We first study the largest eigenvalues for separable covariance matrices of the form $\mathcal Q :=A^{1/2}XBX^*A^{1/2}$. Here $X=(x_{ij})$ is an $n\times N$ random matrix, whose entries are $i.i.d.$ random variables with mean zero and variance $N^{-1}$; $A$ and $B$ are respectively $n \times n$ and $N\times N$ deterministic non-negative definite symmetric (or Hermitian) matrices. Under a sharp fourth moment tail condition, we prove that the limiting distribution of the largest eigenvalues of $\mathcal Q$ is universal under an $N^{2/3}$ scaling, as long as ${n}/{N}$ converges to a finite $d \in (0, \infty)$ as $N\to \infty$. In particular, if $B=I$, then $\mathcal Q$ becomes the sample covariance matrix, which is one of the most fundamental objects of study in high-dimensional statistics. Our result provides the strongest edge universality result for large dimensional sample covariance matrices so far.
Then we study the {\textit{eigenvector empirical spectral distribution}} (VESD)---an important tool in studying the limiting behavior of eigenvectors---for large separable covariance matrices. Under certain low moment assumptions, we prove an optimal convergence rate of the VESD to an anisotropic Mar{\v c}enko-Pastur law in the metric of Kolmogorov distance. Our results improve the suboptimal convergence rate in \cite{XYZ2013} under much more relaxed assumptions.

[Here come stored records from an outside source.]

(* ===== verification/Gateway.v ===== *)
(** The gateway behind its WebSockets: connections, calls, events and nodes.

    Models [crates/gateway/src/broadcast.rs], [nodes.rs], the registry of clients of [state.rs], the
    dispatch of [methods/dispatch.rs], the methods of [methods/subscribe.rs], [channel_mux.rs] and
    [node.rs] that change the gateway's own state, the requests of [server/location.rs], and the
    message loop and clean-up of [crates/httpd/src/ws.rs].  The methods of the services behind the
    gateway are the event's choice: what they answer, and what they broadcast.

    The tasks of the gateway interleave between locks: a call is dispatched in one step, its answer
    waits for room in the channel of its connection, and [node.invoke] registers, sends and waits in
    steps of its own.  A connection is the task of [handle_connection]: it keeps its role, its scopes
    and the sending half of its channel whatever happens to its entry in the registry, and goes from
    phase to phase as it registers, is served and cleans up, one lock or atomic operation at a time.
    [disconnect_all_clients] is three steps: the clients, the nodes, the counter.

    Theorems: calls run with the authority of their connection only ([calls_are_authorized]); a
    guarded event reaches nobody without its scope ([guarded_events_need_scope]); who may answer an
    invocation ([answers_have_authors]), and what a node may be asked ([node_requests_are_checked]);
    disconnecting all clients ends no connection ([disconnect_all_keeps_serving]); the registry of
    nodes and its counter agree as long as no node registers before its old connection has gone and
    the counter is not reset while nodes come or go ([nodes_consistent]); what becomes of it otherwise
    is shown on runs ([reconnect_loses_node], [reset_forgets_a_node], [reset_before_count]).

    A broadcast draws its number and sends in one step, and a call is dispatched where it is
    received.  Left out: the version of the state, the cached location, the sessions that are
    active, and the requests of the server to a client, which nothing sends. *)
From S2P Require Import Prelude Float64 Json Rpc.
Local Open Scope Z_scope.

(** * Frames and clients *)

Notation MethodResult := (result json ErrorShape).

Finally, we study the eigenvalue distribution of a deformed non-Hermitian random matrix ensemble of the form $TX$, where $T$ is a deterministic $N\times M$ matrix and $X$ is a random $M\times N$ matrix with independent entries, each of which has zero mean and variance $(N\wedge M)^{-1}$. We prove the empirical spectral distribution (ESD) of $TX$ converges to an inhomogeneous local circular law, which is determined by the singular values of $T$. Moreover, the convergence holds up to the (almost) optimal local scale $(N\wedge M)^{-1/2+\epsilon}$ for any $\epsilon>0$. Our proof depends on a lower tail estimate for the smallest singular value of $TX-z$ for any $z\in \mathbb C$. This is also provided in this thesis.